YOUR ASSIGNMENT = Collect from the data below each line with "tauto".

*** Opening of RECORDS FOR THIS EXERCISE ***

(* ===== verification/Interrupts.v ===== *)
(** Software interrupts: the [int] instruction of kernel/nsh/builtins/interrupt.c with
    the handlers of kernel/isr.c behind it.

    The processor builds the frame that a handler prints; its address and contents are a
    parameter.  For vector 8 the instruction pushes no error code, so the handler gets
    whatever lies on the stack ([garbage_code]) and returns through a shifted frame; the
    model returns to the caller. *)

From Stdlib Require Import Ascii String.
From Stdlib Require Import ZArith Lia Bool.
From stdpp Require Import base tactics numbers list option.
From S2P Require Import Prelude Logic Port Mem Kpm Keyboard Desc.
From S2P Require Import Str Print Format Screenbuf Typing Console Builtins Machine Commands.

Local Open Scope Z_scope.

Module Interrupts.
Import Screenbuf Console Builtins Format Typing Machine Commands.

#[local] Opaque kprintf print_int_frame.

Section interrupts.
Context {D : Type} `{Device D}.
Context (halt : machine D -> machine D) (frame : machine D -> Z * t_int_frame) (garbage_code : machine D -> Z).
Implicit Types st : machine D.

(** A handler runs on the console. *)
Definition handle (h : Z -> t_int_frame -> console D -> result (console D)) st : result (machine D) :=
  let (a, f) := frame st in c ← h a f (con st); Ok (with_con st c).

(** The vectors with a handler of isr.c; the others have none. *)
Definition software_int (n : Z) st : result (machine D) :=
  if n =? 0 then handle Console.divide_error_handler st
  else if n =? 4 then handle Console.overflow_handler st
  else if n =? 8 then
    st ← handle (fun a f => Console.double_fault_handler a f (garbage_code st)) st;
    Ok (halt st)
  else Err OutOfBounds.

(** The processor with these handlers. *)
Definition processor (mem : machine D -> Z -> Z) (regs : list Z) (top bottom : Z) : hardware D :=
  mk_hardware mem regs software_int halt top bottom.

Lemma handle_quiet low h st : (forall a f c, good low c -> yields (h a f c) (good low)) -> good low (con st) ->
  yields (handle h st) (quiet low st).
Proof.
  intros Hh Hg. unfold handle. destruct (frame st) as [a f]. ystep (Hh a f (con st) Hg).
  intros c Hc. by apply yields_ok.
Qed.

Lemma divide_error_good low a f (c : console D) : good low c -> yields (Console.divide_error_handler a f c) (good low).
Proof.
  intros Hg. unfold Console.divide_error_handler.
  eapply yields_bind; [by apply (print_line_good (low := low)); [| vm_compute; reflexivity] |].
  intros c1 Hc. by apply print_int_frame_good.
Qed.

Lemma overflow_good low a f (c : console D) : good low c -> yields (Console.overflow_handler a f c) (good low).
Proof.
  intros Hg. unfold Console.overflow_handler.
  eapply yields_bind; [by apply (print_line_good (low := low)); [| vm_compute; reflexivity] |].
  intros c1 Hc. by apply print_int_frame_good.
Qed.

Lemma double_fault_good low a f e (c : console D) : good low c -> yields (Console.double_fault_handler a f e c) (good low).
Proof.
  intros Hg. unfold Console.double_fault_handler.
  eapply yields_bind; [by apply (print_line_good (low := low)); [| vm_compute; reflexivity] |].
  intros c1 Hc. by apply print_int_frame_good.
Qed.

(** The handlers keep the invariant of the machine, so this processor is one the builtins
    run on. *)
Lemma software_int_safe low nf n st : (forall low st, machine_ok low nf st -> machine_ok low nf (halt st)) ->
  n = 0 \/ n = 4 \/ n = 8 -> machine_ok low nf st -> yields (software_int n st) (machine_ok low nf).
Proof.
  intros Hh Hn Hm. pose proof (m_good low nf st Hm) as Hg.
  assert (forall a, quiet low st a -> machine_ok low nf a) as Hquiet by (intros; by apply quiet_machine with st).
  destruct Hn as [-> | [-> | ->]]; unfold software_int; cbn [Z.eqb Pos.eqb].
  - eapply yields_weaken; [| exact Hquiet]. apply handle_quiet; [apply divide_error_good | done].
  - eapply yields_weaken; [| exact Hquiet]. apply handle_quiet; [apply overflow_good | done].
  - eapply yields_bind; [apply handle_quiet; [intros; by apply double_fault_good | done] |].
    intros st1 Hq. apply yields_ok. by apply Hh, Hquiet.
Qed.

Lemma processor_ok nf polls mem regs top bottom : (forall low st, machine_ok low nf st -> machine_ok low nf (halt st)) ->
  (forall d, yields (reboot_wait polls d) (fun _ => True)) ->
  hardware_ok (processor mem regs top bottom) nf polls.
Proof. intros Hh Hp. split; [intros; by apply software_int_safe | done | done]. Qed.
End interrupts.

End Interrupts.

*** Close of RECORDS FOR THIS EXERCISE ***
*** Opening of RECORDS FOR THIS EXERCISE ***

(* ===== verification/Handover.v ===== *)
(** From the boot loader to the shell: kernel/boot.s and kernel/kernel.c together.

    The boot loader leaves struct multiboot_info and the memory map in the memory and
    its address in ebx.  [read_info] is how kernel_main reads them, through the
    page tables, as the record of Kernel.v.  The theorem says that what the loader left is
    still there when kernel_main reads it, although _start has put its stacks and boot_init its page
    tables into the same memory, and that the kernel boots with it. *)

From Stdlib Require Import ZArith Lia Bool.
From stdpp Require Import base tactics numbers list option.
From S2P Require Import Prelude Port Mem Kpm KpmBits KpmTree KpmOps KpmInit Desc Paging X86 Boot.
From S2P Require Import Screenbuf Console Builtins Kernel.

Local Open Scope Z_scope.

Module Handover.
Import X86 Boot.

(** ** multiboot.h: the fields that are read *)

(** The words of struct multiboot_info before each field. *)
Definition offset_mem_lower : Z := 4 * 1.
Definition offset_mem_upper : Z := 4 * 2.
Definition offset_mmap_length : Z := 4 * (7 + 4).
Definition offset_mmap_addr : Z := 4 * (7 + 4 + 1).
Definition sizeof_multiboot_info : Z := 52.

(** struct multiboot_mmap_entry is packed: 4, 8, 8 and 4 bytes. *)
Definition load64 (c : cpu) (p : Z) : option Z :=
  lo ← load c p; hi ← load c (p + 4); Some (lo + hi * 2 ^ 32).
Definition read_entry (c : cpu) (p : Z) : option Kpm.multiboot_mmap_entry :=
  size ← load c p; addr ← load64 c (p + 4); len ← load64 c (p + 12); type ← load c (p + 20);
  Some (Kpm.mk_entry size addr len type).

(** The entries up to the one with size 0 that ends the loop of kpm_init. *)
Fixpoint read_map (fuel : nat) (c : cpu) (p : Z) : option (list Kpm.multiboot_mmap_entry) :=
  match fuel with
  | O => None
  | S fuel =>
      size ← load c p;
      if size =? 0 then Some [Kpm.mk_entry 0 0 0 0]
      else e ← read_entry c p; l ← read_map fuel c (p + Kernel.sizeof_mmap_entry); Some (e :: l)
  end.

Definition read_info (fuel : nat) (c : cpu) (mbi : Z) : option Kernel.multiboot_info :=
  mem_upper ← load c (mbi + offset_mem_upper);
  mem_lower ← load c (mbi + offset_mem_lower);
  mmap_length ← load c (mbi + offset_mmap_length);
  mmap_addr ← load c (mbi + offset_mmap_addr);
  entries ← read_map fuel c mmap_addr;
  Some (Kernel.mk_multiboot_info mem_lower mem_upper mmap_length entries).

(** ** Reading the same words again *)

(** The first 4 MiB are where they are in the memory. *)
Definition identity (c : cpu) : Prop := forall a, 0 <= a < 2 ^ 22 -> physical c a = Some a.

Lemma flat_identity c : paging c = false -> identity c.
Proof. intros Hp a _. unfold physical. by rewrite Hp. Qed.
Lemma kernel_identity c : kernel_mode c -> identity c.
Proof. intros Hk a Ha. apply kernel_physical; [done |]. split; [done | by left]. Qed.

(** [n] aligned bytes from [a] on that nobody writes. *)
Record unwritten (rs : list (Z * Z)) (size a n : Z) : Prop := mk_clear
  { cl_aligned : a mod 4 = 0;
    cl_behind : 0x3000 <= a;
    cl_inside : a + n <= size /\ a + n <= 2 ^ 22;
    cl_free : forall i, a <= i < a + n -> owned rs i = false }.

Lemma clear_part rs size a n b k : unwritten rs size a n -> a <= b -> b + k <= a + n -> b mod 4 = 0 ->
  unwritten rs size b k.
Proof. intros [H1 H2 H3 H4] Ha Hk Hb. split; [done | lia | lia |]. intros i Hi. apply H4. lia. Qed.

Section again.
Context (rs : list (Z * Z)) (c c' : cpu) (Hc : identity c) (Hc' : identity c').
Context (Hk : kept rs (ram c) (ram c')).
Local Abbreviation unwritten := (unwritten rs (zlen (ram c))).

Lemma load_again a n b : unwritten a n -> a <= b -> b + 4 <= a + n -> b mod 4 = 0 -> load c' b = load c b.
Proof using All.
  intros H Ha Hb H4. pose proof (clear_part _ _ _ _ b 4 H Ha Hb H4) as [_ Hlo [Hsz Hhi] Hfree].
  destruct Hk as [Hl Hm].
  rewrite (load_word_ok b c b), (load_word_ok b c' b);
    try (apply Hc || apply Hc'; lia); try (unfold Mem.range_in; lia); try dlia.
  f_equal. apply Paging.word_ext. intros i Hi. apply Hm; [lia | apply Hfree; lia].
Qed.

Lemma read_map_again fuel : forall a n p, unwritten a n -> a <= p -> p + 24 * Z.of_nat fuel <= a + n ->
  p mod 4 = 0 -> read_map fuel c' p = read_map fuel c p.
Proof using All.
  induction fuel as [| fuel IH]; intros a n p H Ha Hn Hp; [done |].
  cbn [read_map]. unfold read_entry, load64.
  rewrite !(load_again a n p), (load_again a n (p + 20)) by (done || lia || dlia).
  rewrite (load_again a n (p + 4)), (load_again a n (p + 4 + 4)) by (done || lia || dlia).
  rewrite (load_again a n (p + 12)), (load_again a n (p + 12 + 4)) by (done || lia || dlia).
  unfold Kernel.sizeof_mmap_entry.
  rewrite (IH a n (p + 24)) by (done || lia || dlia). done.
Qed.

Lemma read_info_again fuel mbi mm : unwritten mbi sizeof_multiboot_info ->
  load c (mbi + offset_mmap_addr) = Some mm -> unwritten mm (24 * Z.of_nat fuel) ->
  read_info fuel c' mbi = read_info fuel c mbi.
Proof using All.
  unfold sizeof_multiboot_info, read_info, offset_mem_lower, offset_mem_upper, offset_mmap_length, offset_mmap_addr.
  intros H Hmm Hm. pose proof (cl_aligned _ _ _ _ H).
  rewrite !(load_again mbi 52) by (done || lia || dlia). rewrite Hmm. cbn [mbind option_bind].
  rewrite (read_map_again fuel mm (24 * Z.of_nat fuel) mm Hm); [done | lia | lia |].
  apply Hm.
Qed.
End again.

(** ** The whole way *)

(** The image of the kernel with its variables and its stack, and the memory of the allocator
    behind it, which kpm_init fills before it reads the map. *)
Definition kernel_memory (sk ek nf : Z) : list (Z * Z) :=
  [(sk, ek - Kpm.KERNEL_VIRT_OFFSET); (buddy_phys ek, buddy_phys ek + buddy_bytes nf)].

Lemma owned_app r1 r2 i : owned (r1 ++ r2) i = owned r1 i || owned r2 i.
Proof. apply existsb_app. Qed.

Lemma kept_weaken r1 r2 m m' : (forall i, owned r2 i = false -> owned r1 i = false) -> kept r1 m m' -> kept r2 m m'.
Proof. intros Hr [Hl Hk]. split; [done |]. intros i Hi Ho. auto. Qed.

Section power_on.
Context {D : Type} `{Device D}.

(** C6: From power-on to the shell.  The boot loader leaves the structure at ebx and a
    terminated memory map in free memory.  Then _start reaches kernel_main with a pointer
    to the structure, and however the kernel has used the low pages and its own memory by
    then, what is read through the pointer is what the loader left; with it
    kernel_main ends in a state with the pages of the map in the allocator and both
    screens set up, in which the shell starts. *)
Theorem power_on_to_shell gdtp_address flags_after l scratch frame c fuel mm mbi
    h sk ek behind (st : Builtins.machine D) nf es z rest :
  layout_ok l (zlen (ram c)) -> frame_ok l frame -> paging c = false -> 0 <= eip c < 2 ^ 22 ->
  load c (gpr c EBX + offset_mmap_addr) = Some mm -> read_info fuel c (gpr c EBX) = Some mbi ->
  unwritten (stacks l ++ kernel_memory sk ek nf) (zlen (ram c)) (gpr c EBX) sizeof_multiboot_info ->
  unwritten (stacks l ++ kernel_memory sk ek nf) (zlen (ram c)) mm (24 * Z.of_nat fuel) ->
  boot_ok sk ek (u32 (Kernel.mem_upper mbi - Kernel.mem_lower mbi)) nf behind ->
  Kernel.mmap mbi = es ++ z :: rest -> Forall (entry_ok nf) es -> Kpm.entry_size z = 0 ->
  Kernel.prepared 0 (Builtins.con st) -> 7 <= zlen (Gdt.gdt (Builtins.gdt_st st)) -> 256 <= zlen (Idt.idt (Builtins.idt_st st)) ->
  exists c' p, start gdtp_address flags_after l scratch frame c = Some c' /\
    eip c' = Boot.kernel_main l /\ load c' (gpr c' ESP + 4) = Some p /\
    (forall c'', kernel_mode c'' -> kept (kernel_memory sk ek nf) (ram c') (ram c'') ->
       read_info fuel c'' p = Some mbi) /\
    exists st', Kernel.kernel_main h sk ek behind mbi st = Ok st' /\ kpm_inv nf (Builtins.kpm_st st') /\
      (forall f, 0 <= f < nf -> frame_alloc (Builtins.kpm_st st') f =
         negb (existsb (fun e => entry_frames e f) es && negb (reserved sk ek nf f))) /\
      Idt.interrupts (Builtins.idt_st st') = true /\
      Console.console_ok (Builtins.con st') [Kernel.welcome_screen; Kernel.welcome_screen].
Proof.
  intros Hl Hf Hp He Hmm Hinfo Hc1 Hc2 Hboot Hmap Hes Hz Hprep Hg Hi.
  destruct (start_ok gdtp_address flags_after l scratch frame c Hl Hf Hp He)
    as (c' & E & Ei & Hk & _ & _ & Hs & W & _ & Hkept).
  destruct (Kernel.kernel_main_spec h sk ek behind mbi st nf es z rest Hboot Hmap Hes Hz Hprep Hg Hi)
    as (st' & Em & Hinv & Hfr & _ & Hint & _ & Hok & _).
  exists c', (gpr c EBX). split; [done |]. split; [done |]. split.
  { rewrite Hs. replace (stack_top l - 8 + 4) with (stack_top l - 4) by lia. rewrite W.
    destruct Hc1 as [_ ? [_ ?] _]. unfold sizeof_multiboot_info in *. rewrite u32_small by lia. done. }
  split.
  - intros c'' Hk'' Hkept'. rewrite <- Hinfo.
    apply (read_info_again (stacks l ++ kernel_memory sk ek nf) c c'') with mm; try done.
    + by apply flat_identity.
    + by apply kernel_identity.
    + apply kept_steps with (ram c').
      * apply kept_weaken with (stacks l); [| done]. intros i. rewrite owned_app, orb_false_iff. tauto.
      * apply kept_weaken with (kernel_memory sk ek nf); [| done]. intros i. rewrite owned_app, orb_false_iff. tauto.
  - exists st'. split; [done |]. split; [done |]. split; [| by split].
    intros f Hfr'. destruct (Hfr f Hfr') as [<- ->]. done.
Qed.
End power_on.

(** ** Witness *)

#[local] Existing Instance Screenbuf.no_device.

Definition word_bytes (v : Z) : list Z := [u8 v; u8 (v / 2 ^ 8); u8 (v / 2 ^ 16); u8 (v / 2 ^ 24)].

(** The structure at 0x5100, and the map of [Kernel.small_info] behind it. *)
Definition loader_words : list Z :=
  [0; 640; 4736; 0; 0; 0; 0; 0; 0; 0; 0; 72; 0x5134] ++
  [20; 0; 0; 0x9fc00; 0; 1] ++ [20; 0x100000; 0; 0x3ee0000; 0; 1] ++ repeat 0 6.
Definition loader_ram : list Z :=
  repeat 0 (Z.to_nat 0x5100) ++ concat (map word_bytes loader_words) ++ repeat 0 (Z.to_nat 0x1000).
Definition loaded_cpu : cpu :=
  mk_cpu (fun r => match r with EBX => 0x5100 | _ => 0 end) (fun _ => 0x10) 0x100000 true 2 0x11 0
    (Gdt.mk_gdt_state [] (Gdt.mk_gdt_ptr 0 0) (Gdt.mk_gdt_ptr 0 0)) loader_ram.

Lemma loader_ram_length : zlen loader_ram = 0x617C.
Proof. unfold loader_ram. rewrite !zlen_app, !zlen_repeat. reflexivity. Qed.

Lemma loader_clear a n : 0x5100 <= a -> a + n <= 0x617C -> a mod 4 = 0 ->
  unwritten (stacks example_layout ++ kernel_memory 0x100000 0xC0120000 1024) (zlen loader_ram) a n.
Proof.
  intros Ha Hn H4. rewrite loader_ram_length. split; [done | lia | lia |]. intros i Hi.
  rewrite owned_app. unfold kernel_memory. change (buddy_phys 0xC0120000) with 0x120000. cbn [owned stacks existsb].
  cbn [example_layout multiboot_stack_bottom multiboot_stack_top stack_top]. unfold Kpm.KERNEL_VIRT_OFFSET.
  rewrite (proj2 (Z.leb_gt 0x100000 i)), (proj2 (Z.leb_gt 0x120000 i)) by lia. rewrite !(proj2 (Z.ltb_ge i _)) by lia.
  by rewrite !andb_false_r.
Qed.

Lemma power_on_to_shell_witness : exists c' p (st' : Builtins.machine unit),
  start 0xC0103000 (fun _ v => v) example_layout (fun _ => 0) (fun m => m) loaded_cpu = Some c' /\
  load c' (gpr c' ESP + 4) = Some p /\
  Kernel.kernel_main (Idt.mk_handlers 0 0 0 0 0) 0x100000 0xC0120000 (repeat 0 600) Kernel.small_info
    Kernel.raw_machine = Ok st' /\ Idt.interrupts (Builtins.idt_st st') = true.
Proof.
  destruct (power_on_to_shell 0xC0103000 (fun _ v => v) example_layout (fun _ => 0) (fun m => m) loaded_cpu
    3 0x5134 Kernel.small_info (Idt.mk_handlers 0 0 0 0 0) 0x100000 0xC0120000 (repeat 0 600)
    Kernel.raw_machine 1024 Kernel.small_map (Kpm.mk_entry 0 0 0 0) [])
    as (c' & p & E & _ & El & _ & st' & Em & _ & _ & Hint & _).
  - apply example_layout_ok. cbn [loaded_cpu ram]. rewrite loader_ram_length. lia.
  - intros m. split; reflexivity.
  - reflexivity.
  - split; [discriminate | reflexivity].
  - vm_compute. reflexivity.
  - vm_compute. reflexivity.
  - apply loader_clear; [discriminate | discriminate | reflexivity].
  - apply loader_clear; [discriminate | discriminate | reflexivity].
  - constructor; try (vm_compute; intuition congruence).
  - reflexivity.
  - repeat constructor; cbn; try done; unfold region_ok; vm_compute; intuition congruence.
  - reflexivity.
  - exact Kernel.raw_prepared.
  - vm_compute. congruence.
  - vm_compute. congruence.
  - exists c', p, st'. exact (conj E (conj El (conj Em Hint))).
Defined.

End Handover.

*** Close of RECORDS FOR THIS EXERCISE ***
*** Opening of RECORDS FOR THIS EXERCISE ***

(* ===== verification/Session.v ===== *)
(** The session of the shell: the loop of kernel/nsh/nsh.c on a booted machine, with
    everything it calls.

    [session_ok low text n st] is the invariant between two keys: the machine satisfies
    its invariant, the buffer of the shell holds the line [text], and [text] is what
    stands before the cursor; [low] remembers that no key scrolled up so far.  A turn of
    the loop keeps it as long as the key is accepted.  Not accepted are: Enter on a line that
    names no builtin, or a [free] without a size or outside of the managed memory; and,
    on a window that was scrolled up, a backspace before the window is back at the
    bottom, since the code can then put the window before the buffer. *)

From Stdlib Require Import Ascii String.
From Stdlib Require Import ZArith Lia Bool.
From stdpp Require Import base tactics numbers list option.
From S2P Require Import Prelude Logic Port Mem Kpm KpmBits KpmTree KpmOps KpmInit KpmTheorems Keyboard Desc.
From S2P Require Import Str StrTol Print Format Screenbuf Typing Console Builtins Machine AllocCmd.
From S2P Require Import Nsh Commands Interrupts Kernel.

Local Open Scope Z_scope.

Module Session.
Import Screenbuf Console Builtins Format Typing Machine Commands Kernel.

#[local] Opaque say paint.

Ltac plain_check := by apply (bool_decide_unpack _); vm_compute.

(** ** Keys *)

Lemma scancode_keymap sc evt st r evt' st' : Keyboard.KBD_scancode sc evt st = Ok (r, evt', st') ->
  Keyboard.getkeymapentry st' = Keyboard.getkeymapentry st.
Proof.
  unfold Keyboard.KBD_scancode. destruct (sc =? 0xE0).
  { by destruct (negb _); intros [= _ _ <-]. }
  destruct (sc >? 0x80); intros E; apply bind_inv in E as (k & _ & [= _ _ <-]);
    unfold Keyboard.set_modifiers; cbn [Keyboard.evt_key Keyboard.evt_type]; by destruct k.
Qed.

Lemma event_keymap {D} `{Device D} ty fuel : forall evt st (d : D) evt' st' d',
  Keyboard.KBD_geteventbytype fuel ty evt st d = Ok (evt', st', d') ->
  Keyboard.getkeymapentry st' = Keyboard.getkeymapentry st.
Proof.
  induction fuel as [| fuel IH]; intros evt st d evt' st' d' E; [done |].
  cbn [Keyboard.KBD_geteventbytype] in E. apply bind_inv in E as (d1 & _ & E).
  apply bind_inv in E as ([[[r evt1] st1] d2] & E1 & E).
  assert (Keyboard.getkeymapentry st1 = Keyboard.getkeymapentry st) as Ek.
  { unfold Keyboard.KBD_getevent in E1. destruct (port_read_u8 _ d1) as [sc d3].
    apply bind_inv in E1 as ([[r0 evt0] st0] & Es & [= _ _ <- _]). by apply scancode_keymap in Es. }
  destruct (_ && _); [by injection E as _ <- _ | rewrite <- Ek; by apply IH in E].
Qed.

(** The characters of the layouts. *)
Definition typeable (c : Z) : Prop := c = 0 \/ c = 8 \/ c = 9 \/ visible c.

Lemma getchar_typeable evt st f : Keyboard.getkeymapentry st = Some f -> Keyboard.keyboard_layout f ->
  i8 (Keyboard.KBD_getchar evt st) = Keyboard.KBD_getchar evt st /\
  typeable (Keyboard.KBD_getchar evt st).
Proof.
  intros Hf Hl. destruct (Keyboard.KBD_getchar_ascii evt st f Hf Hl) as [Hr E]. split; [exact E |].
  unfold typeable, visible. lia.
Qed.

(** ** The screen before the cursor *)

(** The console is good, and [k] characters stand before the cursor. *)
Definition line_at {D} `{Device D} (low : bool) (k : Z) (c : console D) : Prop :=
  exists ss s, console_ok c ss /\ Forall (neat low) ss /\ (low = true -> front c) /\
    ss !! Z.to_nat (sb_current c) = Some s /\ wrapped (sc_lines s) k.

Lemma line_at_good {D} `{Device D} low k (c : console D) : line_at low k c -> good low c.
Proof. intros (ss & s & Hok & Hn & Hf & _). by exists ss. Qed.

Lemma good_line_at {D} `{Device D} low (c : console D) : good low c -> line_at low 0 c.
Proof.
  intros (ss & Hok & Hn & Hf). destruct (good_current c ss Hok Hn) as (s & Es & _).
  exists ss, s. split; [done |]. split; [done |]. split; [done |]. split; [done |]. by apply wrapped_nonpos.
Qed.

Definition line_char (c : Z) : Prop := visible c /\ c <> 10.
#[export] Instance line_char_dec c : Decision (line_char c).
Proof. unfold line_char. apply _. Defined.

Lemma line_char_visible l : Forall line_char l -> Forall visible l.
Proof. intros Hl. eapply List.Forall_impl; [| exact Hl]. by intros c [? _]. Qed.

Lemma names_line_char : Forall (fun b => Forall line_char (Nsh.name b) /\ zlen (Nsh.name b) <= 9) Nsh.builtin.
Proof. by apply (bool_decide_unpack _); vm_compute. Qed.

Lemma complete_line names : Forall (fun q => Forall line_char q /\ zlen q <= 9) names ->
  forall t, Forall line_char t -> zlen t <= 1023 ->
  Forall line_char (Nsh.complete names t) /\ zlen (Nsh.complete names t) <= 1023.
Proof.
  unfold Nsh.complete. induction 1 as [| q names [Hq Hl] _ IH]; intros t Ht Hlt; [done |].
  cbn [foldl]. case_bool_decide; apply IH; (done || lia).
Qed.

*** Close of RECORDS FOR THIS EXERCISE ***

ANSWER BOX =
      * apply kept_weaken with (stacks l); [| done]. intros i. rewrite owned_app, orb_false_iff. tauto.
      * apply kept_weaken with (kernel_memory sk ek nf); [| done]. intros i. rewrite owned_app, orb_false_iff. tauto.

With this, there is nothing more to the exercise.